> **What the task requires**
Scan the records and identify every line in which the string "LPAR" occurs, then return those lines.

Saved entries:
(* ===== verification/Sh.v ===== *)
(** * Sh: the command language of the shell (sh.c)

    The tokenizer, the recursive-descent parser and [nulterminate].  The
    parser runs over a buffer of [n] characters before the terminating NUL;
    its state is the part of the buffer from [*ps] on, and a pointer into the
    buffer is its offset.  Reading at [es] gives the NUL. *)
From S2P Require Import Prelude CString FsFormat.

Definition MAXARGS : nat := 10.

(** Where a token starts and ends ([q], [eq]). *)
Definition span : Type := nat * nat.

(** Commands over strings [W]: spans of the buffer, or the strings themselves. *)
Inductive cmd (W : Type) : Type :=
| EXEC (argv : list W)
| REDIR (c : cmd W) (file : W) (mode fd : Z)
| PIPE (left right : cmd W)
| LIST (left right : cmd W)
| BACK (c : cmd W).
Arguments EXEC {W}.
Arguments REDIR {W}.
Arguments PIPE {W}.
Arguments LIST {W}.
Arguments BACK {W}.

(** ** Characters *)
Definition whitespace : list Z := [32; 9; 13; 10; 11].
Definition symbols : list Z := [60; 124; 62; 38; 59; 40; 41].
Definition LT : Z := 60.
Definition BAR : Z := 124.
Definition GT : Z := 62.
Definition AMP : Z := 38.
Definition SEMI : Z := 59.
Definition LPAR : Z := 40.
Definition RPAR : Z := 41.

(** [strchr(set, c)] for a character other than NUL. *)
Definition is_in (set : list Z) (c : Z) : bool := existsb (Z.eqb c) set.
Definition is_space (c : Z) : bool := is_in whitespace c.
Definition is_symbol (c : Z) : bool := is_in symbols c.

(** [while(s < es && strchr(whitespace, *s)) s++;] *)
Fixpoint skip_ws (s : list Z) : list Z :=
  match s with
  | c :: s' => if is_space c then skip_ws s' else s
  | [] => []
  end.

(** [while(s < es && !strchr(whitespace, *s) && !strchr(symbols, *s)) s++;] *)
Fixpoint skip_word (s : list Z) : list Z :=
  match s with
  | c :: s' => if (is_space c || is_symbol c)%bool then s else skip_word s'
  | [] => []
  end.

(** ** Tokens *)

Inductive token : Type := TEnd | TSym (c : Z) | TAppend | TWord.

#[export] Instance token_eq_dec : EqDecision token.
Proof. solve_decision. Defined.

(** The token, where it starts and where it ends, as rests of the buffer. *)
Definition scan_token (s : list Z) : token * list Z * list Z :=
  let q := skip_ws s in
  match q with
  | [] => (TEnd, q, q)
  | c :: s =>
      if c =? GT then
        match s with
        | c' :: s' => if c' =? GT then (TAppend, q, s') else (TSym c, q, s)
        | [] => (TSym c, q, s)
        end
      else if is_symbol c then (TSym c, q, s)
      else (TWord, q, skip_word q)
  end.

Section parser.
(** The length of the buffer. *)
Context (n : nat).
Abbreviation P A := (M (list Z) A).

Definition offset (s : list Z) : nat := n - length s.

Definition gettoken : P (token * span) :=
  s ← getS;
  let '(t, q, eq) := scan_token s in
  modify (fun _ => skip_ws eq);;
  mret (t, (offset q, offset eq)).

Definition peek (toks : list Z) : P bool :=
  modify skip_ws;;
  s ← getS;
  mret (match s with c :: _ => is_in toks c | [] => false end).

(** ** The parser

    [parseredirs] returns the redirections it wraps around its argument, in
    order: [parseexec] keeps adding arguments to the [execcmd] inside. *)
Definition redir : Type := span * Z * Z.
Definition wrap (c : cmd span) (rs : list redir) : cmd span :=
  foldl (fun c '(f, mode, fd) => REDIR c f mode fd) c rs.

(** [while(cond) body], collecting; the rest of the buffer bounds the rounds. *)
Fixpoint parseredirs_loop (fuel : nat) (acc : list redir) : P (list redir) :=
  match fuel with
  | O => halt_with NoFuel
  | S fuel =>
      more ← peek [LT; GT];
      if more : bool then
        t ← gettoken;
        f ← gettoken;
        if negb (bool_decide (f.1 = TWord)) then panic "missing file for redirection"
        else
          let r := match t.1 with
                   | TSym c => if c =? LT then [(f.2, O_RDONLY, 0)] else if c =? GT then [(f.2, Z.lor O_WRONLY O_CREATE, 1)] else []
                   | TAppend => [(f.2, Z.lor O_WRONLY O_CREATE, 1)]
                   | _ => []
                   end in
          parseredirs_loop fuel (acc ++ r)
      else mret acc
  end.

Definition parseredirs : P (list redir) := s ← getS; parseredirs_loop (S (length s)) [].

(** The loop of [parseexec] on the arguments and redirections so far. *)
Fixpoint parseexec_loop (fuel : nat) (argv : list span) (rs : list redir) : P (cmd span) :=
  match fuel with
  | O => halt_with NoFuel
  | S fuel =>
      stop ← peek [BAR; RPAR; AMP; SEMI];
      if stop : bool then mret (wrap (EXEC argv) rs)
      else
        t ← gettoken;
        if bool_decide (t.1 = TEnd) then mret (wrap (EXEC argv) rs)
        else if negb (bool_decide (t.1 = TWord)) then panic "syntax"
        else
          let argv := argv ++ [t.2] in
          if (MAXARGS <=? length argv)%nat then panic "too many args"
          else
            rs' ← parseredirs;
            parseexec_loop fuel argv (rs ++ rs')
  end.

(** [while(peek(ps, es, "&")){ gettoken; cmd = backcmd(cmd); }] *)
Fixpoint parseback_loop (fuel : nat) (c : cmd span) : P (cmd span) :=
  match fuel with
  | O => halt_with NoFuel
  | S fuel =>
      more ← peek [AMP];
      if more : bool then _ ← gettoken; parseback_loop fuel (BACK c) else mret c
  end.

Fixpoint parseline (fuel : nat) : P (cmd span) :=
  match fuel with
  | O => halt_with NoFuel
  | S fuel =>
      c ← parsepipe fuel;
      s ← getS;
      c ← parseback_loop (S (length s)) c;
      more ← peek [SEMI];
      if more : bool then _ ← gettoken; c' ← parseline fuel; mret (LIST c c') else mret c
  end
with parsepipe (fuel : nat) : P (cmd span) :=
  match fuel with
  | O => halt_with NoFuel
  | S fuel =>
      c ← parseexec fuel;
      more ← peek [BAR];
      if more : bool then _ ← gettoken; c' ← parsepipe fuel; mret (PIPE c c') else mret c
  end
with parseexec (fuel : nat) : P (cmd span) :=
  match fuel with
  | O => halt_with NoFuel
  | S fuel =>
      block ← peek [LPAR];
      if block : bool then parseblock fuel
      else
        rs ← parseredirs;
        s ← getS;
        parseexec_loop (S (length s)) [] rs
  end
with parseblock (fuel : nat) : P (cmd span) :=
  match fuel with
  | O => halt_with NoFuel
  | S fuel =>
      open ← peek [LPAR];
      if negb open then panic "parseblock"
      else
        _ ← gettoken;
        c ← parseline fuel;
        closed ← peek [RPAR];
        if negb closed then panic "syntax - missing )"
        else
          _ ← gettoken;
          rs ← parseredirs;
          mret (wrap c rs)
  end.
End parser.

(** ** nulterminate *)

Fixpoint nulterminate (c : cmd span) (buf : list Z) : list Z :=
  match c with
  | EXEC argv => foldl (fun buf (a : nat * nat) => <[a.2 := 0]> buf) buf argv
  | REDIR c f _ _ => <[f.2 := 0]> (nulterminate c buf)
  | PIPE l r => nulterminate r (nulterminate l buf)
  | LIST l r => nulterminate r (nulterminate l buf)
  | BACK c => nulterminate c buf
  end.

(** The depth of the recursion is at most four calls for each character. *)
Definition parse_fuel (s : list Z) : nat := 4 * length s + 4.

(** [buf] holds the NUL-terminated line; the command and the buffer. *)
Definition parsecmd (buf : list Z) : M (list Z) (cmd span * list Z) :=
  let line := cstr buf in
  modify (fun _ => line);;
  c ← parseline (length line) (parse_fuel line);
  _ ← peek [];
  s ← getS;
  match s with
  | [] => mret (c, nulterminate c buf)
  | _ => panic "syntax"
  end.

(** ** Characters and tokens *)

Definition word_char (c : Z) : bool := negb (is_space c || is_symbol c).

Lemma skip_ws_suffix s : exists w, s = w ++ skip_ws s /\ Forall (fun c => is_space c = true) w.
Proof.
  induction s as [|c s (w & E & Hw)]; [by exists []|]. cbn [skip_ws]. destruct (is_space c) eqn:Hc; [|by exists []].
  exists (c :: w). split; [by rewrite E at 1|by constructor].
Qed.

Lemma skip_ws_head s c s' : skip_ws s = c :: s' -> is_space c = false.
Proof. induction s as [|d s IH]; cbn [skip_ws]; [done|]. destruct (is_space d) eqn:E; [done|]. by intros [= -> ->]. Qed.

Lemma length_skip_ws s : (length (skip_ws s) <= length s)%nat.
Proof. destruct (skip_ws_suffix s) as (w & E & _). rewrite E at 2. rewrite length_app. lia. Qed.

Lemma skip_ws_idem s : skip_ws (skip_ws s) = skip_ws s.
Proof. induction s as [|c s IH]; cbn [skip_ws]; [done|]. destruct (is_space c) eqn:E; [done|]. cbn [skip_ws]. by rewrite E. Qed.

Lemma skip_word_split s : exists w, s = w ++ skip_word s /\ Forall (fun c => word_char c = true) w.
Proof.
  induction s as [|c s (w & E & Hw)]; [by exists []|]. cbn [skip_word]. destruct (is_space c || is_symbol c) eqn:Hc; [by exists []|].
  exists (c :: w). split; [by rewrite E at 1|]. constructor; [|done]. unfold word_char. by rewrite Hc.
Qed.

Lemma skip_word_head s c s' : skip_word s = c :: s' -> word_char c = false.
Proof.
  induction s as [|d s IH]; cbn [skip_word]; [done|]. destruct (is_space d || is_symbol d) eqn:E; [|done].
  intros [= -> ->]. unfold word_char. by rewrite E.
Qed.

(** What a token is made of: a word is non-empty and ends before a character
    that cannot belong to it, every other token but the last has characters too. *)
Lemma scan_token_spec s t q eq :
  scan_token s = (t, q, eq) ->
  q = skip_ws s /\ exists w, q = w ++ eq /\
    match t with
    | TEnd => q = [] /\ w = []
    | TSym c => w = [c] /\ is_symbol c = true
    | TAppend => w = [GT; GT]
    | TWord => w ≠ [] /\ Forall (fun c => word_char c = true) w /\ forall c s', eq = c :: s' -> word_char c = false
    end.
Proof.
  unfold scan_token. destruct (skip_ws s) as [|c s1] eqn:Es.
  { intros [= <- <- <-]. split; [done|]. by exists []. }
  destruct (Z.eqb_spec c GT) as [->|Hc].
  { destruct s1 as [|c' s2]; [intros [= <- <- <-]; split; [done|]; by exists [GT]|].
    destruct (Z.eqb_spec c' GT) as [->|]; intros [= <- <- <-]; (split; [done|]); [by exists [GT; GT]|by exists [GT]]. }
  destruct (is_symbol c) eqn:Hs; intros [= <- <- <-]; (split; [done|]); [by exists [c]|].
  destruct (skip_word_split (c :: s1)) as (w & E & Hw). exists w. split; [done|]. split_and!; [|done|].
  - intros ->. cbn [app] in E. symmetry in E. apply skip_word_head in E. unfold word_char in E.
    apply skip_ws_head in Es. by rewrite Es, Hs in E.
  - intros d s' Hd. by apply (skip_word_head (c :: s1) d s').
Qed.

(** ** Spans of the buffer *)

Fixpoint strings {W} (c : cmd W) : list W :=
  match c with
  | EXEC argv => argv
  | REDIR c f _ _ => strings c ++ [f]
  | PIPE l r => strings l ++ strings r
  | LIST l r => strings l ++ strings r
  | BACK c => strings c
  end.

Definition rspan (r : redir) : span := r.1.1.

Lemma strings_wrap c rs : strings (wrap c rs) = strings c ++ (rspan <$> rs).
Proof.
  revert c. induction rs as [|[[f m] d] rs IH]; intros c; [by rewrite app_nil_r|].
  cbn [wrap foldl]. change (foldl _ (REDIR c f m d) rs) with (wrap (REDIR c f m d) rs). rewrite IH. cbn. by rewrite <- app_assoc.
Qed.

(** Two spans with at least one character between them. *)
Definition apart (a b : span) : Prop := (a.2 < b.1)%nat \/ (b.2 < a.1)%nat.

Fixpoint separated (l : list span) : Prop :=
  match l with
  | [] => True
  | a :: l => Forall (apart a) l /\ separated l
  end.

Lemma separated_app l l' :
  separated l -> separated l' -> Forall (fun a => Forall (apart a) l') l -> separated (l ++ l').
Proof.
  induction l as [|a l IH]; [done|]. intros [Ha Hl] Hl' Hx. apply Forall_cons in Hx as [Hxa Hx]. cbn.
  split; [by apply Forall_app|by apply IH].
Qed.

Lemma separated_perm l l' : l ≡ₚ l' -> separated l -> separated l'.
Proof.
  induction 1 as [|a l l' Hp IH|a b l|l1 l2 l3 _ IH1 _ IH2]; cbn; [done| | |by auto].
  - intros [Ha Hl]. split; [by rewrite <- Hp|by apply IH].
  - intros ([Hba Hb]%Forall_cons & Ha & Hl). split_and!; try done. constructor; [|done]. unfold apart in *. lia.
Qed.

Section spans.
Context (line : list Z).
Local Abbreviation n := (length line).
Local Abbreviation off s := (offset n s).

(** Every word that starts in [s] starts at [lo] or later. *)
Definition clear (lo : nat) (s : list Z) : Prop :=
  s = [] \/ (lo <= off s)%nat \/ lo = S (off s) /\ exists c s', s = c :: s' /\ is_symbol c = true.

(** A span holds a word. *)
Definition is_word (sp : span) : Prop :=
  (sp.1 < sp.2 <= n)%nat /\ Forall (fun c => word_char c = true) (slice sp.1 (sp.2 - sp.1) line).

(** From [s] to [s'] the parser has collected the words [sps]. *)
Record parsed (s : list Z) (sps : list span) (s' : list Z) : Prop := {
  pa_suffix : s' `suffix_of` line;
  pa_length : (length s' <= length s)%nat;
  pa_clear lo : clear lo s -> clear lo s' /\ Forall (fun sp : span => (lo <= sp.1)%nat) sps;
  pa_words : Forall (fun sp => is_word sp /\ clear (S sp.2) s') sps;
  pa_apart : separated sps;
}.

Lemma parsed_refl s : s `suffix_of` line -> parsed s [] s.
Proof. intros Hs. by constructor. Qed.

Lemma parsed_trans s l s1 l1 s2 : parsed s l s1 -> parsed s1 l1 s2 -> parsed s (l ++ l1) s2.
Proof.
  intros [S1 L1 C1 W1 A1] [S2 L2 C2 W2 A2]. constructor; [done|lia| | |].
  - intros lo H. destruct (C1 lo H) as [H1 F1]. destruct (C2 lo H1) as [H2 F2]. split; [done|by apply Forall_app].
  - apply Forall_app. split; [|done]. eapply Forall_impl; [exact W1|]. intros sp [Hw Hc]. split; [done|]. by apply C2.
  - apply separated_app; [done..|]. eapply Forall_impl; [exact W1|]. intros sp [_ Hc]. destruct (C2 _ Hc) as [_ F2].
    eapply Forall_impl; [exact F2|]. intros b Hb. left. cbn in Hb. lia.
Qed.

Lemma parsed_perm s l l' s' : l ≡ₚ l' -> parsed s l s' -> parsed s l' s'.
Proof.
  intros Hp [S1 L1 C1 W1 A1]. constructor; try done.
  - intros lo H. destruct (C1 lo H) as [H1 F1]. split; [done|by rewrite <- Hp].
  - by rewrite <- Hp.
  - by eapply separated_perm.
Qed.

Lemma suffix_length s : s `suffix_of` line -> (length s <= n)%nat.
Proof. intros [k ->]. rewrite length_app. lia. Qed.

(** Dropping characters in front moves on. *)
Lemma clear_drop lo w s : w ++ s `suffix_of` line -> w ≠ [] -> clear lo (w ++ s) -> clear lo s.
Proof.
  intros Hs%suffix_length Hw Hc. unfold clear, offset in *. rewrite length_app in *.
  assert (0 < length w)%nat by (destruct w; [done|cbn; lia]).
  destruct Hc as [Hc|[Hc|[Hc _]]]; [by left; destruct w, s|right; left; lia|right; left; lia].
Qed.

Lemma parsed_drop w s : w ++ s `suffix_of` line -> parsed (w ++ s) [] s.
Proof.
  intros Hs. constructor; try done.
  - destruct Hs as [k Hk]. exists (k ++ w). by rewrite <- app_assoc.
  - rewrite length_app. lia.
  - intros lo Hc. split; [|done]. destruct (decide (w = [])) as [->|Hw]; [done|by eapply clear_drop].
Qed.

Lemma parsed_ws s : s `suffix_of` line -> parsed s [] (skip_ws s).
Proof. intros Hs. destruct (skip_ws_suffix s) as (w & E & _). rewrite E in Hs. rewrite E at 1. by apply parsed_drop. Qed.
End spans.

> **Answer**
Definition LPAR : Z := 40.
      block ← peek [LPAR];
      open ← peek [LPAR];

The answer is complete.